EXERCISE INSTRUCTIONS: Your output must match the records below character for character.

DATA TO EXAMINE:

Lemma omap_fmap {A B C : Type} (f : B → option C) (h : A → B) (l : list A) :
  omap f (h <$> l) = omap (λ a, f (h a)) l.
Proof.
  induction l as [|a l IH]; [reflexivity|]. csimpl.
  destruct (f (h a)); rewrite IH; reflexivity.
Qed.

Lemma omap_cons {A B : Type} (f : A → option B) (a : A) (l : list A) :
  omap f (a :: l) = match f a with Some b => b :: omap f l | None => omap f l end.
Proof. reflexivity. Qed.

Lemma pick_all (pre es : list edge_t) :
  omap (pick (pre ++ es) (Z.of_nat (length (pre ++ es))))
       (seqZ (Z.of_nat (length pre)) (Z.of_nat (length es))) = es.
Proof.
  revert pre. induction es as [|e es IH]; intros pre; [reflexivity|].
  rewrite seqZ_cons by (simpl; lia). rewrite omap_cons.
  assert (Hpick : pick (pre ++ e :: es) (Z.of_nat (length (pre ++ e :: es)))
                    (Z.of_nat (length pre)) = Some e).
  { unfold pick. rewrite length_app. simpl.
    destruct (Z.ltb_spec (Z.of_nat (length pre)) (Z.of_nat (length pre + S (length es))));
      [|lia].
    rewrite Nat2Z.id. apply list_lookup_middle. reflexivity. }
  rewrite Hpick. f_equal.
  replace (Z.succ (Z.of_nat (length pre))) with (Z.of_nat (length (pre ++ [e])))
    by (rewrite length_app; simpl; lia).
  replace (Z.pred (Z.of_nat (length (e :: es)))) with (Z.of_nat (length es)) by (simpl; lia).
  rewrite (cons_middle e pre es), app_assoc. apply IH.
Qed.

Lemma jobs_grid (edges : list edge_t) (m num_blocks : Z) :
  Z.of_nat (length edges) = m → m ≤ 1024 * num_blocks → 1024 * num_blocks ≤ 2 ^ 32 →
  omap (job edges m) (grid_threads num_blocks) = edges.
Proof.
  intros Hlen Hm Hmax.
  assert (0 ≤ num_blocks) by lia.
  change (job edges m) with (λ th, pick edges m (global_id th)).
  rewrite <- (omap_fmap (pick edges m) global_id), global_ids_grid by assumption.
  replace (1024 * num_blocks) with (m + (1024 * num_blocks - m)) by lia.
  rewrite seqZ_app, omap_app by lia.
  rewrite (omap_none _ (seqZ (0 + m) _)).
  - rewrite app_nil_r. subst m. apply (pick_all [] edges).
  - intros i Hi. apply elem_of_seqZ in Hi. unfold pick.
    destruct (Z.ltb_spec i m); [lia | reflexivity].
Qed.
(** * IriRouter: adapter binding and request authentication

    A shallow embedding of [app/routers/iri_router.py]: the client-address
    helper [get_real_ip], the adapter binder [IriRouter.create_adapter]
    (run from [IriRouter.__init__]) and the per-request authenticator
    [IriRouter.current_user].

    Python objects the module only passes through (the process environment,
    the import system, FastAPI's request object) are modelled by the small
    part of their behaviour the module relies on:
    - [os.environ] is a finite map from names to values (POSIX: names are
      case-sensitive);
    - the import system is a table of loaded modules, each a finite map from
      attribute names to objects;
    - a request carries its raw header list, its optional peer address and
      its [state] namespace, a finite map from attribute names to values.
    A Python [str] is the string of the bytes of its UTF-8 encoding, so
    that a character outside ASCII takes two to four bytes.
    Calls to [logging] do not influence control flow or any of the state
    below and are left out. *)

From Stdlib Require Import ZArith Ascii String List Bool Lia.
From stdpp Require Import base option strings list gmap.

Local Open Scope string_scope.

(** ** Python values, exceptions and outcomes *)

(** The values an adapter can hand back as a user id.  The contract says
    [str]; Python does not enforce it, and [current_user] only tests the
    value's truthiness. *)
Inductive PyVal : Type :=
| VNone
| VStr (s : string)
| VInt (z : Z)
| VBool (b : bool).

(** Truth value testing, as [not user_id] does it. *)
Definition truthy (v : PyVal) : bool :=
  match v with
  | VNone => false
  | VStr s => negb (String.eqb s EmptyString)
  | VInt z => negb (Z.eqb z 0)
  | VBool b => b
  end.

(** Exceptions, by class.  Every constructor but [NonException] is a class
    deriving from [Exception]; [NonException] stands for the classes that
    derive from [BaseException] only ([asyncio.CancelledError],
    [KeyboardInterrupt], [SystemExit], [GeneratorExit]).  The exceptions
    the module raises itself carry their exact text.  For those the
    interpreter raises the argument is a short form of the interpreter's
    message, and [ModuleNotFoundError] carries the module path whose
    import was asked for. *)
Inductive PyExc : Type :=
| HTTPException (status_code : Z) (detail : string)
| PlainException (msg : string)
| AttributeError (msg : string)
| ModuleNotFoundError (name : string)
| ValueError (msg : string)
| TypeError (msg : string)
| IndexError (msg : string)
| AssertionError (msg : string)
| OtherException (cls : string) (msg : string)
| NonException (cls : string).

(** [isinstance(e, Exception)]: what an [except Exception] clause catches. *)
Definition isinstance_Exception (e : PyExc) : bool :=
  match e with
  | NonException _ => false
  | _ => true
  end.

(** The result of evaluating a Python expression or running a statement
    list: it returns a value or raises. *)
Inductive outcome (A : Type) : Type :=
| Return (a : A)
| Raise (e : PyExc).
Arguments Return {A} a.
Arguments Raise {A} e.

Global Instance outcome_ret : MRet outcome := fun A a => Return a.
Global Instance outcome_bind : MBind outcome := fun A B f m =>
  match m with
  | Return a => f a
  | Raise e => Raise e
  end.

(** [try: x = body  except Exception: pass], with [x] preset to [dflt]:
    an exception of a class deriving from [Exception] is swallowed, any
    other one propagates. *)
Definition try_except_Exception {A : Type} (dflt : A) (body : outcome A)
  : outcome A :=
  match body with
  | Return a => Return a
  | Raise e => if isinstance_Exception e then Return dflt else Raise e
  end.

EXERCISE ANSWER:
Lemma omap_fmap {A B C : Type} (f : B → option C) (h : A → B) (l : list A) :
  omap f (h <$> l) = omap (λ a, f (h a)) l.
Proof.
  induction l as [|a l IH]; [reflexivity|]. csimpl.
  destruct (f (h a)); rewrite IH; reflexivity.
Qed.

Lemma omap_cons {A B : Type} (f : A → option B) (a : A) (l : list A) :
  omap f (a :: l) = match f a with Some b => b :: omap f l | None => omap f l end.
Proof. reflexivity. Qed.

Lemma pick_all (pre es : list edge_t) :
  omap (pick (pre ++ es) (Z.of_nat (length (pre ++ es))))
       (seqZ (Z.of_nat (length pre)) (Z.of_nat (length es))) = es.
Proof.
  revert pre. induction es as [|e es IH]; intros pre; [reflexivity|].
  rewrite seqZ_cons by (simpl; lia). rewrite omap_cons.
  assert (Hpick : pick (pre ++ e :: es) (Z.of_nat (length (pre ++ e :: es)))
                    (Z.of_nat (length pre)) = Some e).
  { unfold pick. rewrite length_app. simpl.
    destruct (Z.ltb_spec (Z.of_nat (length pre)) (Z.of_nat (length pre + S (length es))));
      [|lia].
    rewrite Nat2Z.id. apply list_lookup_middle. reflexivity. }
  rewrite Hpick. f_equal.
  replace (Z.succ (Z.of_nat (length pre))) with (Z.of_nat (length (pre ++ [e])))
    by (rewrite length_app; simpl; lia).
  replace (Z.pred (Z.of_nat (length (e :: es)))) with (Z.of_nat (length es)) by (simpl; lia).
  rewrite (cons_middle e pre es), app_assoc. apply IH.
Qed.

Lemma jobs_grid (edges : list edge_t) (m num_blocks : Z) :
  Z.of_nat (length edges) = m → m ≤ 1024 * num_blocks → 1024 * num_blocks ≤ 2 ^ 32 →
  omap (job edges m) (grid_threads num_blocks) = edges.
Proof.
  intros Hlen Hm Hmax.
  assert (0 ≤ num_blocks) by lia.
  change (job edges m) with (λ th, pick edges m (global_id th)).
  rewrite <- (omap_fmap (pick edges m) global_id), global_ids_grid by assumption.
  replace (1024 * num_blocks) with (m + (1024 * num_blocks - m)) by lia.
  rewrite seqZ_app, omap_app by lia.
  rewrite (omap_none _ (seqZ (0 + m) _)).
  - rewrite app_nil_r. subst m. apply (pick_all [] edges).
  - intros i Hi. apply elem_of_seqZ in Hi. unfold pick.
    destruct (Z.ltb_spec i m); [lia | reflexivity].
Qed.
(** * IriRouter: adapter binding and request authentication

    A shallow embedding of [app/routers/iri_router.py]: the client-address
    helper [get_real_ip], the adapter binder [IriRouter.create_adapter]
    (run from [IriRouter.__init__]) and the per-request authenticator
    [IriRouter.current_user].

    Python objects the module only passes through (the process environment,
    the import system, FastAPI's request object) are modelled by the small
    part of their behaviour the module relies on:
    - [os.environ] is a finite map from names to values (POSIX: names are
      case-sensitive);
    - the import system is a table of loaded modules, each a finite map from
      attribute names to objects;
    - a request carries its raw header list, its optional peer address and
      its [state] namespace, a finite map from attribute names to values.
    A Python [str] is the string of the bytes of its UTF-8 encoding, so
    that a character outside ASCII takes two to four bytes.
    Calls to [logging] do not influence control flow or any of the state
    below and are left out. *)

From Stdlib Require Import ZArith Ascii String List Bool Lia.
From stdpp Require Import base option strings list gmap.

Local Open Scope string_scope.

(** ** Python values, exceptions and outcomes *)

(** The values an adapter can hand back as a user id.  The contract says
    [str]; Python does not enforce it, and [current_user] only tests the
    value's truthiness. *)
Inductive PyVal : Type :=
| VNone
| VStr (s : string)
| VInt (z : Z)
| VBool (b : bool).

(** Truth value testing, as [not user_id] does it. *)
Definition truthy (v : PyVal) : bool :=
  match v with
  | VNone => false
  | VStr s => negb (String.eqb s EmptyString)
  | VInt z => negb (Z.eqb z 0)
  | VBool b => b
  end.

(** Exceptions, by class.  Every constructor but [NonException] is a class
    deriving from [Exception]; [NonException] stands for the classes that
    derive from [BaseException] only ([asyncio.CancelledError],
    [KeyboardInterrupt], [SystemExit], [GeneratorExit]).  The exceptions
    the module raises itself carry their exact text.  For those the
    interpreter raises the argument is a short form of the interpreter's
    message, and [ModuleNotFoundError] carries the module path whose
    import was asked for. *)
Inductive PyExc : Type :=
| HTTPException (status_code : Z) (detail : string)
| PlainException (msg : string)
| AttributeError (msg : string)
| ModuleNotFoundError (name : string)
| ValueError (msg : string)
| TypeError (msg : string)
| IndexError (msg : string)
| AssertionError (msg : string)
| OtherException (cls : string) (msg : string)
| NonException (cls : string).

(** [isinstance(e, Exception)]: what an [except Exception] clause catches. *)
Definition isinstance_Exception (e : PyExc) : bool :=
  match e with
  | NonException _ => false
  | _ => true
  end.

(** The result of evaluating a Python expression or running a statement
    list: it returns a value or raises. *)
Inductive outcome (A : Type) : Type :=
| Return (a : A)
| Raise (e : PyExc).
Arguments Return {A} a.
Arguments Raise {A} e.

Global Instance outcome_ret : MRet outcome := fun A a => Return a.
Global Instance outcome_bind : MBind outcome := fun A B f m =>
  match m with
  | Return a => f a
  | Raise e => Raise e
  end.

(** [try: x = body  except Exception: pass], with [x] preset to [dflt]:
    an exception of a class deriving from [Exception] is swallowed, any
    other one propagates. *)
Definition try_except_Exception {A : Type} (dflt : A) (body : outcome A)
  : outcome A :=
  match body with
  | Return a => Return a
  | Raise e => if isinstance_Exception e then Return dflt else Raise e
  end.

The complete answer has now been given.